(Stored data entries)
Lemma started_item_outcome generateLinkDescription during confirm
  (p : Props) (st : State) (j : nat) (link : LinkItem) :
  starts confirm p st -> NoDup (map id (links p)) ->
  nth_error (missingLinks (links p)) j = Some link ->
  let r := handleBulkGenerate generateLinkDescription during confirm p st in
  match
    generateLinkDescription j (title link) (url link) (localConfig st)
  with
  | Resolved desc =>
    if Nat.ltb j (List.length (attempted (trace r)))
    then In (withDescription link desc) (working r)
    else In link (working r)
  | Rejected => In link (working r)
  end.
Proof.
  intros S N E r; subst r.
  rewrite (handleBulkGenerate_starts _ _ _ _ _ S).
  cbn [trace working attempted].
  rewrite bulkLoop_attempted, bulkLoop_working.
  cbn [shouldStopRef setProgress setShouldStop].
  rewrite attempted_count by apply ran_le.
  apply item_outcome; auto.
  - apply missing_NoDup, N.
  - intros l; apply Subseq_In, missing_Subseq.
Qed.

(** X11: an empty answer does not count as a description.  With unique
    ids, when the call for a target that the run reaches resolves to the
    empty string, the final working copy holds that item with the empty
    description, and the item is again among the links lacking a
    description, so a next run asks for it again. *)
Theorem bulk_empty_answer_stays_missing generateLinkDescription during
  confirm (p : Props) (st : State) (j : nat) (link : LinkItem) :
  starts confirm p st -> NoDup (map id (links p)) ->
  nth_error (missingLinks (links p)) j = Some link ->
  let r := handleBulkGenerate generateLinkDescription during confirm p st in
  j < List.length (attempted (trace r)) ->
  generateLinkDescription j (title link) (url link) (localConfig st)
    = Resolved "" ->
  In (mkLinkItem (id link) (title link) (url link) (Some "")) (working r)
  /\
  In (mkLinkItem (id link) (title link) (url link) (Some ""))
    (missingLinks (working r)).
Proof.
  intros S N E r L G.
  assert (I : In (mkLinkItem (id link) (title link) (url link) (Some ""))
                (working r)).
  { pose proof (started_item_outcome generateLinkDescription during confirm
                  p st j link S N E) as O.
    cbv zeta in O; fold r in O; rewrite G in O.
    destruct (Nat.ltb_spec j (List.length (attempted (trace r))));
      [exact O|lia]. }
  split; [exact I|].
  apply filter_In; split; [exact I|reflexivity].
Qed.

Lemma bulk_empty_answer_stays_missing_witness :
  let p := Sample.propsOf Sample.cfgKey [Sample.linkA; Sample.linkB] in
  let r :=
    handleBulkGenerate Sample.genEmptyB Sample.quiet Sample.yes p
      (Sample.opened Sample.cfgKey) in
  List.length (published (trace r)) = 2 /\
  In (mkLinkItem "2" "B" "https://b.example" (Some ""))
    (missingLinks (working r)).
Proof.
  cbv zeta; split; [reflexivity|].
  assert (S : starts Sample.yes
                (Sample.propsOf Sample.cfgKey [Sample.linkA; Sample.linkB])
                (Sample.opened Sample.cfgKey))
    by (repeat split; discriminate).
  assert (N : NoDup (map id [Sample.linkA; Sample.linkB])).
  { repeat constructor; simpl; intuition discriminate. }
  exact (proj2
    (bulk_empty_answer_stays_missing Sample.genEmptyB Sample.quiet
       Sample.yes
       (Sample.propsOf Sample.cfgKey [Sample.linkA; Sample.linkB])
       (Sample.opened Sample.cfgKey) 1 Sample.linkB S N eq_refl
       (le_n 2) eq_refl)).
Defined.
(** C1, as stated, fails: with one vehicle, active, and an average battery
    of 100 the computed efficiency is 100, which is neither
    [0.7 * (1/1) + 0.3 * (100/100)] nor a member of [0, 1]. *)
Lemma calculate_efficiency_not_a_fraction :
  ~ (forall m : FleetMetrics,
       (0 <= total_agvs m)%Z -> (0 <= active_agvs m)%Z ->
       (0 <= idle_agvs m)%Z -> (0 <= charging_agvs m)%Z ->
       (0 <= pending_tasks m)%Z -> (0 <= completed_tasks m)%Z ->
       0 <= average_battery m ->
       (total_agvs m = 0%Z -> calculate_efficiency m = 0)
       /\ (total_agvs m <> 0%Z ->
           calculate_efficiency m =
           0.7 * (IZR (active_agvs m) / IZR (total_agvs m))
           + 0.3 * (average_battery m / 100))
       /\ 0 <= calculate_efficiency m <= 1).
Proof.
  intros claim.
  specialize (claim (mkFleetMetrics 1 1 0 0 0 0 100 0 0%nat)).
  cbn [total_agvs active_agvs idle_agvs charging_agvs pending_tasks
       completed_tasks average_battery] in claim.
  destruct claim as (_ & _ & _ & Hle); try lia; try lra.
  unfold calculate_efficiency in Hle.
  cbn [total_agvs active_agvs average_battery] in Hle.
  change (1 =? 0)%Z with false in Hle. cbv iota in Hle. lra.
Qed.

(** C1: what [calculate_efficiency] computes.  The efficiency is 0 for an
    empty fleet and otherwise one hundred times the weighted blend of the
    active ratio and the battery ratio, a percentage where the blend itself
    is expected; it lies in [0, 100] when the active count does not exceed
    the total and the average battery does not exceed 100. *)
Theorem calculate_efficiency_percentage (m : FleetMetrics) :
  (total_agvs m = 0%Z -> calculate_efficiency m = 0)
  /\ (total_agvs m <> 0%Z ->
      calculate_efficiency m =
      (0.7 * (IZR (active_agvs m) / IZR (total_agvs m))
       + 0.3 * (average_battery m / 100)) * 100)
  /\ ((0 <= active_agvs m <= total_agvs m)%Z ->
      0 <= average_battery m <= 100 ->
      0 <= calculate_efficiency m <= 100).
Proof.
  unfold calculate_efficiency.
  destruct (Z.eqb_spec (total_agvs m) 0) as [E | NE].
  - repeat split; try lra. intros NE. contradiction.
  - split; [intros E; contradiction |]. split; [intros _; lra |].
    intros [Hact Htot] Hbat.
    assert (Hpos : 0 < IZR (total_agvs m)) by (apply IZR_lt; lia).
    assert (Ha0 : 0 <= IZR (active_agvs m)) by (apply IZR_le; lia).
    assert (Ha1 : IZR (active_agvs m) <= IZR (total_agvs m))
      by (apply IZR_le; lia).
    assert (Hr0 : 0 <= IZR (active_agvs m) / IZR (total_agvs m)).
    { apply Rmult_le_pos; [lra |].
      apply Rlt_le, Rinv_0_lt_compat, Hpos. }
    assert (Hr1 : IZR (active_agvs m) / IZR (total_agvs m) <= 1).
    { apply (Rmult_le_reg_r (IZR (total_agvs m))); [exact Hpos |].
      unfold Rdiv. rewrite Rmult_assoc, Rinv_l by lra. lra. }
    lra.
Qed.

Lemma calculate_efficiency_percentage_witness :
  let m := mkFleetMetrics 4 2 1 1 3 5 50 0 0%nat in
  (total_agvs m <> 0%Z
   /\ (0 <= active_agvs m <= total_agvs m)%Z
   /\ 0 <= average_battery m <= 100)
  /\ calculate_efficiency m = (0.7 * (IZR 2 / IZR 4) + 0.3 * (50 / 100)) * 100
  /\ 0 <= calculate_efficiency m <= 100.
Proof.
  intros m.
  assert (Ht : total_agvs m <> 0%Z) by discriminate.
  assert (Hc : (0 <= active_agvs m <= total_agvs m)%Z) by (cbn; lia).
  assert (Hb : 0 <= average_battery m <= 100) by (cbn; lra).
  split; [repeat split; try assumption; apply Hc || apply Hb |].
  destruct (calculate_efficiency_percentage m) as (_ & Heq & Hin).
  split; [apply Heq; exact Ht | apply Hin; assumption].
Defined.

(** ** Reachability *)

(** *** The comparison on binary64 values *)









(** At the boundary the program can also say no where the decimal figures
    say yes: with the battery that the literal 11.12 denotes and a
    destination 112 units away, 112/100*1 + 10 is rounded to the next
    binary64 number above that battery. *)
Lemma can_reach_binary64_boundary_refusal :
  can_reach_binary64 battery_11_12 at_origin east_112 = false.
Proof. vm_compute. reflexivity. Qed.
(** [e.Response.<field> = ...]: a write through [e.Response]. *)
Definition update_Response (f : Response -> Response) : Filter := fun fr =>
  match e_Response fr with
  | ref_nil => Panicked NilDereference
  | ref_own => Returned (mkFrame (e_Request fr) ref_own (out_rec fr) (f (in_rec fr)))
  | ref_other v => Returned (mkFrame (e_Request fr) (ref_other (f v)) (out_rec fr) (in_rec fr))
  end.

(** [e.Response = p] for a pointer [p] of the filter's own ([None] is
    nil). *)
Definition assign_Response (p : option Response) : Filter := fun fr =>
  Returned (mkFrame (e_Request fr)
              (match p with None => ref_nil | Some v => ref_other v end)
              (out_rec fr) (in_rec fr)).

(** [e.Request = p]. *)
Definition assign_Request (p : option Request) : Filter := fun fr =>
  Returned (mkFrame (match p with None => ref_nil | Some v => ref_other v end)
              (e_Response fr) (out_rec fr) (in_rec fr)).

(** [RemoveRequestHeader]: [delete(e.Request.Headers, name)]. *)
Definition RemoveRequestHeader (name : string) : Filter :=
  update_Request (fun rq =>
    mkRequest (Method rq) (URL rq) (delete name (Headers rq)) (Body rq)).

(** [RemoveResponseHeader]: [delete(e.Response.Headers, name)]. *)
Definition RemoveResponseHeader (name : string) : Filter :=
  update_Response (fun rs =>
    mkResponse (StatusCode rs) (delete name (RespHeaders rs)) (RespBody rs)).

(** [for _, apply := range r.Filters { apply(&e) }]. *)
Fixpoint apply_filters (fs : list Filter) (fr : Frame) : Result Frame :=
  match fs with
  | [] => Returned fr
  | apply :: rest =>
      match apply fr with
      | Returned fr' => apply_filters rest fr'
      | Panicked p => Panicked p
      end
  end.

(** ** Headers *)

(** [flattenHeader]: [out[k] = vv[0]] for every key; indexing an empty
    slice panics. *)
Definition flattenHeader (h : gmap string (list string)) : Result (gmap string string) :=
  if decide (map_Forall (fun _ vv => vv <> []) h)
  then Returned (omap head h)
  else Panicked IndexOutOfRange.

(** [for k, vv := range req.Header { out.Headers[k] = vv[0] }], the loop
    [RoundTrip] runs once more over the request header. *)
Definition copy_first_values (h : gmap string (list string)) (out : gmap string string)
  : Result (gmap string string) :=
  if decide (map_Forall (fun _ vv => vv <> []) h)
  then Returned (omap head h ∪ out)
  else Panicked IndexOutOfRange.

(** How a step inside [RoundTrip] ends: it goes on to the next statement,
    leaves by [return], or panics. *)
Inductive flow (A : Type) :=
| Next (a : A)
| Return (v : error + HttpResponse)
| Panic (p : panic).
Arguments Next {A} a.
Arguments Return {A} v.
Arguments Panic {A} p.

Section WithExternals.

Variable X : Externals.

(** [expandHeader]: [out.Set(k, v)] for every pair, in the order the range
    loop visits them; [Set] stores under the canonical key. *)
Definition expandHeader (h : gmap string string) : gmap string (list string) :=
  fold_left (fun out kv => <[CanonicalMIMEHeaderKey X (fst kv) := [snd kv]]> out)
            (range_order X h) ∅.

(** The response [RoundTrip] builds from a [Response] record. *)
Definition make_response (rs : Response) : HttpResponse :=
  mkHttpResponse (StatusCode rs) (expandHeader (RespHeaders rs))
    (NopCloser (RespBody rs)) (Z.of_nat (String.length (RespBody rs))).

(** The test both [Lookup] and [OncePerCall.Select] apply to a request
    record. *)
Definition key_match (rq : Request) (method url : string) : bool :=
  EqualFold X (Method rq) method && EqualFold X (URL rq) url.

(** ** The file system and the network *)

Inductive fs_op :=
| OpReadFile (name : string)
| OpMkdirAll (dir : string)
| OpOpenFile (name : string) (truncate : bool)
| OpWrite (name : string)
| OpClose (name : string).

(** The world outside the recorder: the files by path, the requests the
    transports were sent (oldest first), and which file-system calls fail,
    with what error. *)
Record World := mkWorld {
  files : gmap string string;
  net : list HttpRequest;
  fault : fs_op -> option string
}.

(** ** Selector *)

(** [type Selector interface]: [S] is the state of the value behind the
    interface; [Select] reads the entries and may update that state. *)
Class Selector (S : Type) :=
  Select : S -> list Entry -> HttpRequest -> Result (Entry * bool) * S.

(** [type OncePerCall struct]: [used] is nil until the first call. The
    mutex has no part in a sequential run. *)
Record OncePerCall := mkOncePerCall { used : option (gmap nat bool) }.

(** The loop of [OncePerCall.Select], from position [i] on. *)
Fixpoint OncePerCall_loop (u : gmap nat bool) (i : nat) (es : list Entry)
    (req : HttpRequest) : Result (Entry * bool) * gmap nat bool :=
  match es with
  | [] => (Returned (zeroEntry, false), u)
  | e :: rest =>
      match EntryRequest e with
      | None => (Panicked NilDereference, u)
      | Some rq =>
          if negb (EqualFold X (Method rq) (ReqMethod req)) then
            OncePerCall_loop u (S i) rest req
          else if negb (EqualFold X (URL rq) (ReqURL req)) then
            OncePerCall_loop u (S i) rest req
          else if negb (default false (u !! i)) then
            (Returned (e, true), <[i := true]> u)
          else OncePerCall_loop u (S i) rest req
      end
  end.

Definition OncePerCall_Select (s : OncePerCall) (es : list Entry) (req : HttpRequest)
  : Result (Entry * bool) * OncePerCall :=
  let u := match used s with None => ∅ | Some u => u end in
  let '(res, u') := OncePerCall_loop u 0 es req in
  (res, mkOncePerCall (Some u')).

#[export] Instance OncePerCall_Selector : Selector OncePerCall := OncePerCall_Select.

(** A selector given as a function, as the tests' [SelectorFunc] adapter
    does; it keeps no state. *)
Definition SelectorFunc := list Entry -> HttpRequest -> Entry * bool.

#[export] Instance SelectorFunc_Selector : Selector SelectorFunc :=
  fun f es req => (Returned (f es req), f).

(** ** Recorder *)

Section WithSelector.

Context {Sel : Type} `{!Selector Sel}.

(** [type Recorder struct]. [Selector = None] is the nil interface, [once]
    is whether [sync.Once] has fired. *)
Record Recorder := mkRecorder {
  Filename : string;
  RMode : Mode;
  Filters : list Filter;
  Transport : option RoundTripper;
  RSelector : option Sel;
  once : bool;
  index : Z;
  entries : list Entry
}.

(** [New]. *)
Definition New (filename : string) (filters : list Filter) : Recorder :=
  mkRecorder filename Auto filters (Some (DefaultTransport X)) None false 0 [].

Definition set_Filename (v : string) (r : Recorder) : Recorder :=
  mkRecorder v (RMode r) (Filters r) (Transport r) (RSelector r) (once r) (index r) (entries r).
Definition set_Mode (v : Mode) (r : Recorder) : Recorder :=
  mkRecorder (Filename r) v (Filters r) (Transport r) (RSelector r) (once r) (index r) (entries r).
Definition set_Transport (v : option RoundTripper) (r : Recorder) : Recorder :=
  mkRecorder (Filename r) (RMode r) (Filters r) v (RSelector r) (once r) (index r) (entries r).
Definition set_Selector (v : option Sel) (r : Recorder) : Recorder :=
  mkRecorder (Filename r) (RMode r) (Filters r) (Transport r) v (once r) (index r) (entries r).
Definition set_once (v : bool) (r : Recorder) : Recorder :=
  mkRecorder (Filename r) (RMode r) (Filters r) (Transport r) (RSelector r) v (index r) (entries r).
Definition set_index (v : Z) (r : Recorder) : Recorder :=
  mkRecorder (Filename r) (RMode r) (Filters r) (Transport r) (RSelector r) (once r) v (entries r).
Definition set_entries (v : list Entry) (r : Recorder) : Recorder :=
  mkRecorder (Filename r) (RMode r) (Filters r) (Transport r) (RSelector r) (once r) (index r) v.

(** The loop of [loadFromDisk] over the chunks, from chunk [i] on: a chunk
    that does not unmarshal panics on the spot, with what the chunks before
    it appended still in [r.entries]. *)
Fixpoint load_chunks (i : nat) (values : list string) (r : Recorder)
  : option panic * Recorder :=
  match values with
  | [] => (None, r)
  | val :: rest =>
      match Unmarshal X val with
      | inl err =>
          (Some (PanicMsg ("unmarshal session " ++ pretty i ++ " from "
                           ++ Filename r ++ ": " ++ err)), r)
      | inr e => load_chunks (S i) rest (set_entries (entries r ++ [e]) r)
      end
  end.

(** [ioutil.ReadFile]. *)
Definition ReadFile (w : World) (name : string) : option string :=
  match fault w (OpReadFile name) with
  | Some _ => None
  | None => files w !! name
  end.

(** [loadFromDisk]. *)
Definition loadFromDisk (w : World) (r : Recorder) : option panic * Recorder :=
  if (RMode r =? Passthrough)%Z then (None, r)
  else
    let r1 := if HasSuffix (Filename r) ".yml" then r
              else set_Filename (Filename r ++ ".yml") r in
    match ReadFile w (Filename r1) with
    | Some existing => load_chunks 0 (Split existing separator) r1
    | None => (None, r1)
    end.

(** [r.once.Do(r.loadFromDisk)]: when the function panics, [sync.Once]
    still counts it as done. *)
Definition once_Do_loadFromDisk (w : World) (r : Recorder) : option panic * Recorder :=
  if once r then (None, r)
  else loadFromDisk w (set_once true r).

(** The loop of [Lookup]: reading [e.Request.Method] through a nil
    [e.Request] panics. *)
Fixpoint Lookup_loop (es : list Entry) (method url : string) : Result (Entry * bool) :=
  match es with
  | [] => Returned (zeroEntry, false)
  | e :: rest =>
      match EntryRequest e with
      | None => Panicked NilDereference
      | Some rq =>
          if key_match rq method url then Returned (e, true)
          else Lookup_loop rest method url
      end
  end.

(** [Lookup]. *)
Definition Lookup (w : World) (r : Recorder) (method url : string)
  : Result (Entry * bool) * Recorder :=
  match once_Do_loadFromDisk w r with
  | (Some p, r') => (Panicked p, r')
  | (None, r') => (Lookup_loop (entries r') method url, r')
  end.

What you have to do:
The response should consist of the number of lines in the data that hold the word "negb", with nothing added.

Response below:
3